I’ve worked with marketing teams of all sizes across a wide range of industries and it’s often the same scenario — complete chaos. You’re not alone.
If marketing organizations hope to deliver on the promise of marketing then we must address and fix this fundamental problem. Marketers have a responsibility to recognize and accept that this problem is within their control.
It’s time for ruthless prioritization.
Accepting limitations
Capacity is arguably the biggest challenge facing marketing teams. In today’s environment there are so many options and avenues to explore in order to pursue the goals of marketing.
There are dozens of ways to reach your ideal customers with new channels and distribution methods popping up constantly. Change is the only constant of marketing. It’s nearly impossible to keep up with the persistent barrage of updates and algorithms. And new tools and technologies lure us in with their bold promises of better, faster, and easier results.
On top of it all, the marketing organization is inundated with innumerable requests that pile up and create a massive logjam.
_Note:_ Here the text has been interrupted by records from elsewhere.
(* ===== verification/ServerScenario.v ===== *)
(** * Runs of a connection

    Schedules of the tasks of a server connection, and a few concrete connections
    on which the theorems about all of them are exercised. *)

From S2P Require Import Prelude RustIo Protocol Async Quic ServerAuth ServerUdp ServerConn ServerTask.

Local Open Scope Z_scope.

Lemma spawn_step tid p s s' ts :
  ts !! tid = None -> conn_spawn s p s' ->
  step conn_env conn_spawn (MkSystem s ts) (MkSystem s' (<[tid := p]> ts)).
Proof. intros Ht Hs. by apply (step_spawn _ _ tid p (MkSystem s ts)). Qed.

(** The state after a schedule that can be followed. *)
Definition after (sch : list nat) (σ : system conn_resp ConnState) : system conn_resp ConnState :=
  default σ (run_schedule sch σ).

Lemma after_steps sch σ :
  match run_schedule sch σ with Some _ => true | None => false end = true -> conn_steps σ (after sch σ).
Proof.
  unfold after. destruct (run_schedule sch σ) eqn:E; [|done]. intros _. by eapply run_schedule_steps.
Qed.

Lemma run_schedule_dom sch (σ σ' : system conn_resp ConnState) :
  run_schedule sch σ = Some σ' -> dom (tasks σ') = dom (tasks σ).
Proof.
  revert σ. induction sch as [|tid sch IH]; intros σ E; simpl in E; [by simplify_eq|].
  destruct (step_task tid σ) as [σ1|] eqn:E1; [|done]. rewrite (IH σ1 E). unfold step_task in E1.
  destruct (tasks σ !! tid) as [[| |o k]|] eqn:Et; try done.
  destruct (exec tid o (shared σ)); simplify_eq; simpl; [|done]. apply dom_insert_lookup_L. by eexists.
Qed.

Lemma after_dom sch σ : dom (tasks (after sch σ)) = dom (tasks σ).
Proof. unfold after. destruct (run_schedule sch σ) eqn:E; [|done]. by eapply run_schedule_dom. Qed.

Lemma reachable_after tokens sch σ :
  match run_schedule sch σ with Some _ => true | None => false end = true ->
  reachable tokens σ -> reachable tokens (after sch σ).
Proof.
  intros Hr (size & bs & n & Hs). exists size, bs, n. eapply steps_trans; [done|]. by apply after_steps.
Qed.

(** ** A connection with two streams *)

Definition sample_digest : bytes := replicate 32 7.
Definition auth_stream : RecvStream := MkRecvStream (Command.write_to_buf (Authenticate sample_digest) []) None.
Definition heartbeat_stream : RecvStream := MkRecvStream (Command.write_to_buf Heartbeat []) None.

Definition sample_addr : Address := SocketAddress (V4 (MkSocketAddrV4 (MkIpv4 127 0 0 1) 53)).
Definition packet_stream : RecvStream := MkRecvStream (Command.write_to_buf (Packet 7 2 sample_addr) [] ++ [1; 2]) None.

Definition quiet_net : Net := MkNet [] [] [] [] [] [].
Definition sample_conn : ConnState := conn_new {[sample_digest]} 1500 [Ok tt] quiet_net.

(** The connection ([handle] is task 0) after its client opened an authentication
    stream (task 1) and another stream (task 2). *)
Definition two_streams (stream : RecvStream) : system conn_resp ConnState :=
  MkSystem (with_accepted [stream; auth_stream] sample_conn)
    (<[2%nat := report (process_uni_stream stream)]>
       (<[1%nat := report (process_uni_stream auth_stream)]> (<[0%nat := handle]> ∅))).

Lemma two_streams_reachable stream :
  bytes_ok (rs_data stream) -> reachable {[sample_digest]} (two_streams stream).
Proof.
  intros Hb.  exists 1500, [Ok tt], quiet_net. unfold two_streams.
  eapply steps_step; [|apply spawn_step; [done|]].
  - eapply steps_step; [|apply spawn_step; [done|]].
    + eapply steps_one, spawn_step; [done|]. by apply spawn_handle.
    + refine (spawn_uni sample_conn auth_stream _ _); [done|]. by apply (bool_decide_unpack _).
  - by refine (spawn_uni (with_accepted [auth_stream] sample_conn) stream _ _).
Qed.

(** Two tasks in the middle of things: the client has authenticated, the packet of
    the second stream is about to be relayed, respectively has been. *)
Definition packet_pending : system conn_resp ConnState :=
  after [1; 1; 1; 2; 2]%nat (two_streams packet_stream).
Definition packet_relayed : system conn_resp ConnState := after [2; 2; 2; 2; 2]%nat packet_pending.

Lemma packet_pending_reachable : reachable {[sample_digest]} packet_pending.
Proof.
  apply reachable_after; [by vm_compute|]. apply two_streams_reachable. by apply (bool_decide_unpack _).
Qed.
(** ** Relaying TCP *)

Lemma connect_first_success tid pre a post bs s :
  connects (net s) = replicate (length pre) false ++ true :: bs ->
  run tid (connect_first (pre ++ a :: post)) s =
  RunDone (Some a) (with_net (add_asked (AskedConnect <$> pre ++ [a]) (set_connects bs (net s))) s).
Proof.
  revert s. induction pre as [|x pre IH]; intros s E; cbn in E |- *; rewrite E; cbn; [done|].
  rewrite IH by done. unfold add_asked. cbn. by rewrite <- app_assoc.
Qed.

Lemma connect_first_failure tid addrs bs s :
  connects (net s) = replicate (length addrs) false ++ bs ->
  run tid (connect_first addrs) s =
  RunDone None (with_net (add_asked (AskedConnect <$> addrs) (set_connects bs (net s))) s).
Proof.
  revert s. induction addrs as [|x addrs IH]; intros s E; cbn in E |- *.
  - unfold add_asked. cbn. rewrite <- E, app_nil_r. by destruct s as [? ? ? ? ? []].
  - rewrite E. cbn. rewrite IH by done. unfold add_asked. cbn. by rewrite <- app_assoc.
Qed.

(** The addresses a [Connect] is tried on: its own, or the next answer of the name
    lookup. *)
Definition resolved (addr : Address) (s : ConnState) (addrs : list SocketAddr) : Prop :=
  match addr with
  | SocketAddress a => addrs = [a]
  | DomainAddress _ _ => head (lookups (net s)) = Some (Ok addrs)
  end.

(** The lookup that makes: of the name and the port of the command, and of nothing
    else. *)
Definition resolution (addr : Address) : list net_query :=
  match addr with
  | SocketAddress _ => []
  | DomainAddress domain port => [AskedLookup domain port]
  end.

Definition after_resolution (addr : Address) (s : ConnState) : ConnState :=
  match addr with
  | SocketAddress _ => s
  | DomainAddress _ _ => with_net (add_asked (resolution addr) (set_lookups (tail (lookups (net s))) (net s))) s
  end.

Lemma after_resolution_frame addr s :
  controller (after_resolution addr s) = controller s
  /\ connects (net (after_resolution addr s)) = connects (net s)
  /\ tunnels (net (after_resolution addr s)) = tunnels (net s)
  /\ asked (net (after_resolution addr s)) = asked (net s) ++ resolution addr.
Proof. destruct addr; cbn; [done|]. by rewrite app_nil_r. Qed.

Lemma connect_run tid send recv addr addrs s :
  resolved addr s addrs ->
  run tid (connect send recv addr) s =
  run tid (target ← connect_first addrs;
    match target with
    | Some target =>
        try_bind (err_into TaskIo (write_command (Command.new_response true) send)) (fun _ =>
        try_bind (err_into TaskIo (call (CopyBidirectional target send recv))) (fun _ => mret (Ok tt)))
    | None =>
        try_bind (err_into TaskIo (write_command (Command.new_response false) send)) (fun _ =>
        try_bind (err_into TaskWriteStream (call (Finish send))) (fun _ => mret (Ok tt)))
    end) (after_resolution addr s).
Proof.
  intros Hr. unfold connect. unfold try_bind at 1. rewrite run_bind. unfold err_into at 1. rewrite run_bind.
  destruct addr; simpl in Hr.
  - destruct (lookups (net s)) as [|l ls] eqn:Hl; [done|]. simplify_eq/=.
    unfold polls. cbn [exec_n exec conn_machine]. rewrite Hl. reflexivity.
  - by subst.
Qed.

(** The [Response] on the stream, and what was asked of the network. *)
Definition responded (b : bool) (send : nat) (addr : Address) (tried : list SocketAddr) (s s' : ConnState) : Prop :=
  streams (controller s') =
    <[send := MkSendStream (Command.write_to_buf (Response b) []) (negb b) None]> (streams (controller s))
  /\ asked (net s') = asked (net s) ++ resolution addr ++ (AskedConnect <$> tried).

(** The outcomes of [task::connect]. *)
Lemma connect_runs tid send recv addr addrs s :
  streams (controller s) !! send = Some (SendStream_new None) -> resolved addr s addrs ->
  (forall pre a post bs, addrs = pre ++ a :: post ->
     connects (net s) = replicate (length pre) false ++ true :: bs -> tunnels (net s) = [] ->
     exists s', run tid (connect send recv addr) s = RunBlocked (CopyBidirectional a send recv) s'
     /\ responded true send addr (pre ++ [a]) s s')
  /\ (forall bs, connects (net s) = replicate (length addrs) false ++ bs ->
     exists s', run tid (connect send recv addr) s = RunDone (Ok tt) s' /\ responded false send addr addrs s s').
Proof.
  intros Hst Hr. rewrite (connect_run tid send recv addr addrs s Hr). unfold responded.
  pose proof (after_resolution_frame addr s) as (Hc & Hn & Ht & Ha). revert Hc Hn Ht Ha.
  generalize (after_resolution addr s). intros s1 Hc Hn Ht Ha. rewrite <- Hn, <- Ht, <- Hc in *. clear Hn Ht Hc.
  split.
  - intros pre a post bs -> Hb Htn. rewrite run_bind, (connect_first_success _ _ _ _ bs) by done.
    eexists. split; [|split].
    + cbn. unfold on_stream. cbn. rewrite Hst. cbn. by rewrite Htn.
    + done.
    + by rewrite app_assoc, <- Ha.
  - intros bs Hb. rewrite run_bind, (connect_first_failure _ _ bs) by done.
    eexists. split; [|split].
    + cbn. unfold on_stream. cbn. rewrite Hst. cbn.
      unfold on_stream at 1. cbn. rewrite lookup_insert_eq. reflexivity.
    + cbn. by rewrite insert_insert_eq.
    + by rewrite app_assoc, <- Ha.
Qed.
When will we get all of this work done? And how will we ever achieve our goals?
If we are to be successful as marketers we must first accept our limitations. After all, we have finite time, resources, and energy.
There is an important difference between the limit of what we can do and the limit of what we can do exceptionally. The most successful marketing teams are the ones that focus on the latter and not the former, which happens to be the lower limit.
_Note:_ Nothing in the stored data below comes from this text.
(* ===== verification/ClientConn.v ===== *)
(** * The shared state of a client connection and its operations
      (client/src/relay/connection.rs, stream.rs, address.rs)

    [CliConn] is what the clones of one relay [Connection] share: the QUIC
    connection, the UDP sessions with the channels to their owners, the register
    that counts live streams, the closed flag with the wakers waiting for it, and
    the program's maximum UDP packet size. *)

From S2P Require Import Prelude RustIo Protocol Async Quic ServerAuth.

Local Open Scope Z_scope.

(** ** Addresses (address.rs) *)

Inductive RelayAddress :=
| RelayDomain (hostname : bytes) (port : Z)
| RelaySocket (addr : SocketAddr).

#[export] Instance RelayAddress_eq_dec : EqDecision RelayAddress.
Proof. solve_decision. Defined.

(** [From<TuicAddress> for Address] and back. *)
Definition relay_of_tuic (a : Address) : RelayAddress :=
  match a with
  | DomainAddress hostname port => RelayDomain hostname port
  | SocketAddress addr => RelaySocket addr
  end.

Definition tuic_of_relay (a : RelayAddress) : Address :=
  match a with
  | RelayDomain hostname port => DomainAddress hostname port
  | RelaySocket addr => SocketAddress addr
  end.

Lemma tuic_of_relay_of_tuic a : tuic_of_relay (relay_of_tuic a) = a.
Proof. by destruct a. Qed.

Lemma relay_of_tuic_of_relay a : relay_of_tuic (tuic_of_relay a) = a.
Proof. by destruct a. Qed.

#[export] Hint Rewrite tuic_of_relay_of_tuic relay_of_tuic_of_relay : tuic.

(** ** [IsClosed] of the client: every waiting task is woken *)

Record ClosedState := MkClosed {
  closed : bool;
  closed_wakers : list nat;
  closed_woken : wakeups }.

Module CliClosed.

Definition new : ClosedState := MkClosed false [] ∅.

Definition set (c : ClosedState) : ClosedState :=
  MkClosed true [] (list_to_set (closed_wakers c) ∪ closed_woken c).

Definition poll (tid : nat) (c : ClosedState) : Poll unit * ClosedState :=
  if closed c then (Ready tt, c)
  else (Pending, MkClosed (closed c) (closed_wakers c ++ [tid]) (closed_woken c)).

End CliClosed.

(** ** Streams (stream.rs) *)

(** [Register] is an [Arc]: the connection holds one, every live stream another. *)
Module StreamRegister.

Definition new : nat := 1.
Definition clone (count : nat) : nat := S count.
Definition drop (count : nat) : nat := pred count.
Definition count (count : nat) : nat := count.

(** A [Registry] is a [Weak] of the register: [upgrade] fails when no owner is left. *)
Definition get_register (count : nat) : option nat :=
  match count with
  | O => None
  | S _ => Some (clone count)
  end.

End StreamRegister.

(** [IncomingUniStreams::poll_next]: [incoming] is what quinn's stream answers; the
    register taken for the poll goes into the stream it yields, or is dropped. *)
Definition poll_next {E A} (incoming : Poll (option (result E A))) (reg : nat) :
    Poll (option (result E A)) * nat :=
  match StreamRegister.get_register reg with
  | Some reg' =>
      match incoming with
      | Ready (Some (Ok recv)) => (Ready (Some (Ok recv)), reg')
      | other => (other, StreamRegister.drop reg')
      end
  | None => (Ready None, reg)
  end.

(** A bidirectional stream: its sending side and what its receiving side gets. *)
Definition BiStream : Type := nat * RecvStream.

(** ** State *)

Inductive UdpRelayMode :=
| Native
| Quic.

(** The channel to the owner of a UDP session. *)
Record Channel := MkChannel {
  ch_queue : list (bytes * RelayAddress);
  ch_open : bool }.

Definition ch_capacity : nat := 1.

(** The answers of the network to come, as the callers see them. *)
Record CliNet := MkCliNet {
  uni_opens : list (result io_error (option (Z * io_error)));
  bi_opens : list (result io_error (option (Z * io_error) * RecvStream));
  datagram_answers : list (result string unit) }.

Record CliConn := MkCli {
  cli_controller : Controller;
  cli_sessions : gmap Z nat;
  channels : gmap nat Channel;
  stream_reg : nat;
  udp_relay_mode : UdpRelayMode;
  cli_closed : ClosedState;
  default_max_udp_relay_packet_size : Z;
  (** what quinn's [max_datagram_size] returns *)
  max_datagram_size : option Z;
  (** the static [MAX_UDP_RELAY_PACKET_SIZE] *)
  max_udp_relay_packet_size : Z;
  cli_net : CliNet;
  (** requests whose receiver still waits, and the streams handed out *)
  awaiting : gset nat;
  delivered : gmap nat BiStream;
  (** [handle_packet_to] tasks spawned and not yet started *)
  spawned : list (Z * bytes * RelayAddress) }.

Definition with_cli_controller (x : Controller) (s : CliConn) :=
  MkCli x (cli_sessions s) (channels s) (stream_reg s) (udp_relay_mode s) (cli_closed s)
    (default_max_udp_relay_packet_size s) (max_datagram_size s) (max_udp_relay_packet_size s) (cli_net s)
    (awaiting s) (delivered s) (spawned s).
Definition with_cli_sessions (x : gmap Z nat) (s : CliConn) :=
  MkCli (cli_controller s) x (channels s) (stream_reg s) (udp_relay_mode s) (cli_closed s)
    (default_max_udp_relay_packet_size s) (max_datagram_size s) (max_udp_relay_packet_size s) (cli_net s)
    (awaiting s) (delivered s) (spawned s).
Definition with_channels (x : gmap nat Channel) (s : CliConn) :=
  MkCli (cli_controller s) (cli_sessions s) x (stream_reg s) (udp_relay_mode s) (cli_closed s)
    (default_max_udp_relay_packet_size s) (max_datagram_size s) (max_udp_relay_packet_size s) (cli_net s)
    (awaiting s) (delivered s) (spawned s).
Definition with_stream_reg (x : nat) (s : CliConn) :=
  MkCli (cli_controller s) (cli_sessions s) (channels s) x (udp_relay_mode s) (cli_closed s)
    (default_max_udp_relay_packet_size s) (max_datagram_size s) (max_udp_relay_packet_size s) (cli_net s)
    (awaiting s) (delivered s) (spawned s).
Definition with_max_size (x : Z) (s : CliConn) :=
  MkCli (cli_controller s) (cli_sessions s) (channels s) (stream_reg s) (udp_relay_mode s) (cli_closed s)
    (default_max_udp_relay_packet_size s) (max_datagram_size s) x (cli_net s) (awaiting s) (delivered s) (spawned s).
Definition with_cli_net (x : CliNet) (s : CliConn) :=
  MkCli (cli_controller s) (cli_sessions s) (channels s) (stream_reg s) (udp_relay_mode s) (cli_closed s)
    (default_max_udp_relay_packet_size s) (max_datagram_size s) (max_udp_relay_packet_size s) x
    (awaiting s) (delivered s) (spawned s).
Definition with_responses (w : gset nat) (d : gmap nat BiStream) (s : CliConn) :=
  MkCli (cli_controller s) (cli_sessions s) (channels s) (stream_reg s) (udp_relay_mode s) (cli_closed s)
    (default_max_udp_relay_packet_size s) (max_datagram_size s) (max_udp_relay_packet_size s) (cli_net s)
    w d (spawned s).
Definition with_spawned (x : list (Z * bytes * RelayAddress)) (s : CliConn) :=
  MkCli (cli_controller s) (cli_sessions s) (channels s) (stream_reg s) (udp_relay_mode s) (cli_closed s)
    (default_max_udp_relay_packet_size s) (max_datagram_size s) (max_udp_relay_packet_size s) (cli_net s)
    (awaiting s) (delivered s) x.

(** [Connection::new] *)
Definition cli_new (mode : UdpRelayMode) (default_max : Z) (dgram_size : option Z) (n : CliNet) (waits : gset nat) :
    CliConn :=
  MkCli Controller_new ∅ ∅ StreamRegister.new mode CliClosed.new default_max dgram_size 1500 n waits ∅ [].

Definition update_max_udp_relay_packet_size (s : CliConn) : CliConn :=
  let size :=
    match udp_relay_mode s with
    | Native =>
        match max_datagram_size s with
        | Some size => size
        | None => default_max_udp_relay_packet_size s
        end
    | Quic => default_max_udp_relay_packet_size s
    end in
  with_max_size size s.

Definition no_active_stream (s : CliConn) : bool := (StreamRegister.count (stream_reg s) =? 1)%nat.
Definition no_active_udp_session (s : CliConn) : bool := bool_decide (cli_sessions s = ∅).

(** ** Operations *)

Inductive cli_op :=
| GetSendStream
| GetBiStream
| CWriteAll (stream : nat) (data : bytes)
| CFinish (stream : nat)
| DropStreams (n : nat)
| CSendDatagram (data : bytes)
| UpdateMaxSize
| NoActiveStream
| NoActiveUdpSession
| SessionsGet (id : Z)
| SessionsInsert (id : Z) (ch : nat)
| SessionsRemove (id : Z)
| ChanSend (ch : nat) (pkt : bytes) (addr : RelayAddress)
| Respond (tx : nat) (stream : BiStream)
| SpawnPacketTo (id : Z) (pkt : bytes) (addr : RelayAddress).

Definition cli_resp (o : cli_op) : Type :=
  match o with
  | GetSendStream => result io_error nat
  | GetBiStream => result io_error BiStream
  | CWriteAll _ _ | CFinish _ => result io_error unit
  | CSendDatagram _ => result string unit
  | NoActiveStream | NoActiveUdpSession => bool
  | SessionsGet _ => option nat
  | DropStreams _ | UpdateMaxSize | SessionsInsert _ _ | SessionsRemove _ | ChanSend _ _ _
  | SpawnPacketTo _ _ _ => unit
  | Respond _ _ => bool
  end.

(** A new stream of the connection. *)
Definition open_stream (fault : option (Z * io_error)) (regs : nat) (s : CliConn) : nat * CliConn :=
  let id := next_stream (cli_controller s) in
  (id, with_stream_reg (Nat.iter regs StreamRegister.clone (stream_reg s))
         (with_cli_controller (update_stream id (SendStream_new fault) (cli_controller s)) s)).

Definition on_cli_stream (id : nat) (f : SendStream -> result io_error unit * SendStream) (s : CliConn) :
    exec_res CliConn (result io_error unit) :=
  match streams (cli_controller s) !! id with
  | Some st =>
      let '(r, st) := f st in
      Finished r (with_cli_controller (update_stream id st (cli_controller s)) s)
  | None => Blocked
  end.

(** [recv_pkt_tx.send((pkt, addr)).await]: waits while the channel is full, fails
    (which the caller ignores) when its receiver is gone. *)
Definition chan_send (ch : nat) (pkt : bytes) (addr : RelayAddress) (s : CliConn) : exec_res CliConn unit :=
  match channels s !! ch with
  | Some c =>
      if ch_open c then
        if decide (length (ch_queue c) < ch_capacity)%nat
        then Finished tt (with_channels (<[ch := MkChannel (ch_queue c ++ [(pkt, addr)]) true]> (channels s)) s)
        else Blocked
      else Finished tt s
  | None => Finished tt s
  end.

#[export] Instance cli_machine : Machine cli_resp CliConn := fun tid o s =>
  match o return exec_res CliConn (cli_resp o) with
  | GetSendStream =>
      match uni_opens (cli_net s) with
      | [] => Blocked
      | Err e :: l => Finished (Err e) (with_cli_net (MkCliNet l (bi_opens (cli_net s)) (datagram_answers (cli_net s))) s)
      | Ok fault :: l =>
          let '(id, s) := open_stream fault 1 s in
          Finished (Ok id) (with_cli_net (MkCliNet l (bi_opens (cli_net s)) (datagram_answers (cli_net s))) s)
      end
  | GetBiStream =>
      match bi_opens (cli_net s) with
      | [] => Blocked
      | Err e :: l => Finished (Err e) (with_cli_net (MkCliNet (uni_opens (cli_net s)) l (datagram_answers (cli_net s))) s)
      | Ok (fault, recv) :: l =>
          let '(id, s) := open_stream fault 2 s in
          Finished (Ok (id, recv))
            (with_cli_net (MkCliNet (uni_opens (cli_net s)) l (datagram_answers (cli_net s))) s)
      end
  | CWriteAll id data => on_cli_stream id (write_all data) s
  | CFinish id => on_cli_stream id finish s
  | DropStreams n => Finished tt (with_stream_reg (Nat.iter n StreamRegister.drop (stream_reg s)) s)
  | CSendDatagram data =>
      match datagram_answers (cli_net s) with
      | [] => Blocked
      | r :: l =>
          let s := with_cli_net (MkCliNet (uni_opens (cli_net s)) (bi_opens (cli_net s)) l) s in
          match r with
          | Ok _ => Finished (Ok tt) (with_cli_controller (push_datagram data (cli_controller s)) s)
          | Err e => Finished (Err e) s
          end
      end
  | UpdateMaxSize => Finished tt (update_max_udp_relay_packet_size s)
  | NoActiveStream => Finished (no_active_stream s) s
  | NoActiveUdpSession => Finished (no_active_udp_session s) s
  | SessionsGet id => Finished (cli_sessions s !! id) s
  | SessionsInsert id ch => Finished tt (with_cli_sessions (<[id := ch]> (cli_sessions s)) s)
  | SessionsRemove id => Finished tt (with_cli_sessions (delete id (cli_sessions s)) s)
  | ChanSend ch pkt addr => chan_send ch pkt addr s
  | Respond tx stream =>
      if decide (tx ∈ awaiting s)
      then Finished true (with_responses (awaiting s ∖ {[tx]}) (<[tx := stream]> (delivered s)) s)
      else Finished false s
  | SpawnPacketTo id pkt addr => Finished tt (with_spawned (spawned s ++ [(id, pkt, addr)]) s)
  end.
I’m fond of the analogy from Jerry Weinberg who calls it the “Law of Raspberry Jam”. The more you spread it, the thinner it gets.
For our marketing efforts to be impactful we must stop spreading ourselves, our budget, and our team too thin.
Prioritizing ruthlessly
As marketers, we like to think that great marketing should be complicated or complex. After all, doesn’t more effort and involvement imply, and justify, an increased outcome?
There isn’t enough capacity, time, or budget to waste on marketing that doesn’t work. We must be critical of every initiative from the beginning before embarking down a road destined for disappointment.
For every initiative we undertake, we must understand how big of an impact it will have on our results and how confident we are in our ability to achieve that impact.
In short, we must prioritize ruthlessly.
Prioritizing ruthlessly is a simple process that:
- Applies an objective and consistent evaluation filter to every initiative and commitment
- Rigorously focuses on ensuring confidence and consensus among decisions
- Allows the marketing organization to evolve and make smarter bets over time
In other words, every initiative must pass a trial by fire. And every decision is revisited, reviewed, and used to tweak the prioritization process.
The obvious outcome is that only a few priorities emerge as worth executing. But the secondary outcome is just as valuable, if not more-so.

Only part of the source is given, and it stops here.